Hello, and welcome to the wonderful world of Mickey Foley! You’re poised on the brink of a grand adventure. Count yourself lucky that you have the privilege of diving into my oeuvre. I can only imagine the boundless joy overflowing the banks of your soul as you embark on this quest! I hope it offers you, at the very least, a tiny fraction of the bliss I felt while I was being astounded by each brilliant, new idea as it burst into my brain. Prepare to be amazed!
It’s a good thing I started documenting my life and work at the tender age of five. You may wonder how I could’ve known from such an early age that, someday, the world would need the gift of my insight. I wish I could answer such an astute question, but, alas, not even my powers of perception are strong enough to plumb the depths of my own genius. Such is the tragedy of the outrageously gifted.
I’ve tried to make it easier for you to trace my intellectual journey. I didn’t want to lead future historians on a wild goose chase through boxes of randomly scattered notebooks, journals and Trapper Keepers. Therefore, I’ve organized and annotated my papers with meticulous precision. My autobiography fills more than a thousand pages, and there are hundreds of hours of interviews recorded for my self-produced autobiographical documentary. The truly dedicated Mickey Foley-philes will be relieved to know that I’ve preserved every second of those interviews on DVD’s, VHS, Betamax and Super 8 film. It took much self-restraint to keep the film’s running time under 6 hours, but I think the results speak for themselves.
While watching the interviews with my family members, friends, neighbors, co-workers, critics, rivals, blood enemies and casual acquaintances, you’ll doubtless notice their confusion and incredulity that I went to such lengths to document my journey. It may be hard to understand how they remained oblivious to my brilliance, but this was commonplace. My genius was not fully appreciated in my own time; I would even go so far as to say it was criminally neglected. Indeed, in some quarters I was vilified for flouting the prevailing conventions of thought.
But don’t be too hard on my contemporaries in your analysis. They were blinded by the myopia, greed and ignorance of our historical period. It was my sad fate to be decades, centuries or perhaps millennia ahead of my time. Thank your lucky stars or whatever higher power you believe in (if such superstitions as religion are still practiced in your day) that you didn’t live during my era. It was a dark age utterly bereft of redeeming qualities.

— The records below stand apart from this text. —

(** The ports a client or a host listens on; port 0 is none. *)
Definition client_ports (c : BaseClient) : list Z :=
  match m_kind c with Local _ _ => [m_local_port c] | Provider _ _ _ => [] end.
Definition host_ports (h : RemoteProxyHost) : list Z :=
  if h_local_port h >? 0 then [h_local_port h] else [].

(** A list of typed elements whose keys are all different. *)
Definition typed_list {E} (P : E -> Prop) (keys : E -> list Z) (l : list E) : Prop :=
  Forall P l /\ NoDup (concat (map keys l)).

Definition typed_clients : list BaseClient -> Prop := typed_list typed_client client_ports.
Definition typed_hosts : list RemoteProxyHost -> Prop := typed_list typed_host host_ports.

Record typed_global (g : proxy_global) : Prop := {
  global_hosts : typed_hosts (remotehosts g);
  global_clients : typed_clients (localclients g);
  global_proxies : Forall typed_local (uniproxies g);
  global_web_port : in_uint 16 (m_web_port g);
  global_activate_port : in_uint 16 (Config.m_activate_port g);
  global_tls : in_sint 32 (min_tls_protocol g) }.

(** [get_value<int>()] gives an [int]. *)
Class JsonRange (J : Type) `{Json J} := {
  get_int_range (v : J) n : get_int v = Ok n -> in_sint 32 n }.

#[export] Instance tree_range : JsonRange tree.
Proof.
  split. intros v n. destruct v; try done. cbn. case_bool_decide as Hn; [|done]. by intros [= <-].
Qed.

(** ** Lemmas: keeping an invariant *)

(** The relation whose [preserves] is keeping [I]. *)
Definition keeping {S} (I : S -> Prop) (s s' : S) : Prop := I s -> I s'.

#[export] Instance keeping_preorder {S} (I : S -> Prop) : PreOrder (keeping I).
Proof. unfold keeping. split; [intros s; exact id|intros s1 s2 s3; auto]. Qed.

Section keeping.
Context {S : Type} (I : S -> Prop).

(** What is read from a state has the invariant. *)
Lemma keeping_gets {A B} (f : S -> A) (k : A -> st S B) :
  (forall s, I s -> preserves (keeping I) (k (f s))) -> preserves (keeping I) (gets f ≫= k).
Proof. intros Hk s s' r. rewrite st_bind_gets. intros E Hs. by apply (Hk s Hs _ _ _ E). Qed.

(** What is computed is only used when it is there. *)
Lemma keeping_lift {A B} (m : out A) (k : A -> st S B) :
  (forall a, m = Ok a -> preserves (keeping I) (k a)) -> preserves (keeping I) (lift m ≫= k).
Proof.
  intros Hk s s' r E. destruct m as [a|e|]; [|by injection E as <- _..].
  rewrite st_bind_lift in E. by apply (Hk a eq_refl _ _ _ E).
Qed.

Lemma keeping_modify (f : S -> S) : (forall s, I s -> I (f s)) -> preserves (keeping I) (modify f).
Proof. intros Hf s s' r [= <- _]. exact (Hf s). Qed.

Lemma keeping_bind {A B} (m : st S A) (k : A -> st S B) :
  preserves (keeping I) m -> (forall a, preserves (keeping I) (k a)) ->
  preserves (keeping I) (m ≫= k).
Proof. apply preserves_bind. exact _. Qed.

End keeping.

(** ** Lemmas: lists with keys *)

(** A list after a loop over it: elements are changed by [R] or left out. *)
Inductive evolves {E} (R : E -> E -> Prop) : list E -> list E -> Prop :=
  | evolves_nil : evolves R [] []
  | evolves_skip x l l' : evolves R l l' -> evolves R (x :: l) l'
  | evolves_keep x y l l' : R x y -> evolves R l l' -> evolves R (x :: l) (y :: l').

#[export] Hint Constructors evolves : typed.

Section lists.
Context {E : Type} (P : E -> Prop) (keys : E -> list Z).
Implicit Types l : list E.

(** An element stays typed and keeps its keys. *)
Definition same_keys (x y : E) : Prop := (P x -> P y) /\ keys y = keys x.

Lemma same_keys_refl x : same_keys x x.
Proof. done. Qed.

Lemma evolves_refl l : evolves same_keys l l.
Proof. induction l; constructor; [apply same_keys_refl|done]. Qed.

Lemma typed_list_evolves l l' : evolves same_keys l l' -> typed_list P keys l -> typed_list P keys l'.
Proof.
  intros He [Hp Hn]. split.
  - clear Hn. induction He as [|x l l' _ IH|x y l l' [Hxy _] _ IH]; [done|..];
      apply List.Forall_cons_iff in Hp as [Hx Hp]; [by apply IH|constructor; [by apply Hxy|by apply IH]].
  - apply (sublist_NoDup _ _ Hn). clear Hp Hn.
    induction He as [|x l l' _ IH|x y l l' [_ Hk] _ IH]; cbn [map concat]; [done|..].
    + by apply sublist_inserts_l.
    + rewrite Hk. by apply sublist_app.
Qed.

Lemma typed_list_nil : typed_list P keys [].
Proof. split; [done|constructor]. Qed.

Lemma typed_list_snoc l x :
  typed_list P keys l -> P x -> NoDup (keys x) ->
  (forall k y, k ∈ keys x -> y ∈ l -> k ∉ keys y) ->
  typed_list P keys (l ++ [x]).
Proof.
  intros [Hp Hn] Hx Hk Hd. split; [by apply List.Forall_app; split; [|constructor]|].
  rewrite map_app, concat_app. cbn [map concat]. rewrite app_nil_r.
  apply list.NoDup_app. split; [done|]. split; [|done].
  intros k Hin Hk'. apply list_elem_of_In, List.in_concat in Hin as (ks & (y & <- & Hy)%List.in_map_iff & Hin).
  apply (Hd k y); [done|by apply list_elem_of_In..].
Qed.

End lists.

(** ** Lemmas: what is read *)

Lemma clamp32_range z : in_sint 32 (clamp32 z).
Proof. unfold clamp32, in_sint. lia. Qed.

Lemma from_string_range s old n :
  (forall m, old = Some m -> in_sint 32 m) -> from_string s old = Some n -> in_sint 32 n.
Proof.
  unfold from_string. intros Ho. destruct (skip_space s) as [|c s']; [by apply Ho|].
  intros [= <-]. unfold parse_int.
  destruct (u8 c =? 45); [apply clamp32_range|]. destruct (u8 c =? 43); apply clamp32_range.
Qed.

Section reading.
Context `{JsonRange J}.
Implicit Types (o item : J) (items : list J).

Lemma check_int_range o k old b n :
  (forall m, old = Some m -> in_sint 32 m) -> check_int o k old = Ok (b, Some n) -> in_sint 32 n.
Proof.
  unfold check_int. intros Ho. destruct (zlen k >? 0); [|intros [= _ ->]; by apply Ho].
  destruct (type (find o k)); try (intros [= _ ->]; by apply Ho).
  - intros (m & Em & [= _ ->])%bind_Ok_inv. by eapply get_int_range.
  - intros (sz & _ & [= _ E])%bind_Ok_inv. by eapply from_string_range.
Qed.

You’ve surely noted how my areas of expertise are not limited to history, literature, theater and comedy. No doubt my thoughts on politics, science, philosophy, psychology, sociology and Dr. Who exegesis have led to earth-shattering breakthroughs in those fields. I imagine by now whole university departments have been set aside for the study of my work, given its Shakespearean scope, encompassing the whole of human experience and imagination. There is no nook or cranny of humanity I haven’t examined through the microscope of my own peerless perception.
Why, I wouldn’t be surprised if my work had inspired the establishment of a top-flight institution of higher learning devoted completely to the study of my papers, given the endless breadth and bottomless depth of my knowledge. I can only imagine what fanciful name you’ve given to this field of study. “Mickey Foley Studies” or “Mickey Foley-ology,” perhaps. Don’t feel as if you need to limit yourself to those options. They’re merely suggestions. You can probably come up with something better. I’m afraid my infinite gift of invention is failing me at the moment.
Now I bid you adieu from the Great Beyond with my signature signoff, anticipation of which has surely kept you on tenterhooks for the duration of this preface. And so, without further ado: toodle-oo.
(Editor’s Note: This piece originally came with copious footnotes, but they were lost in a fire at the U-Haul facility where they were being stored.)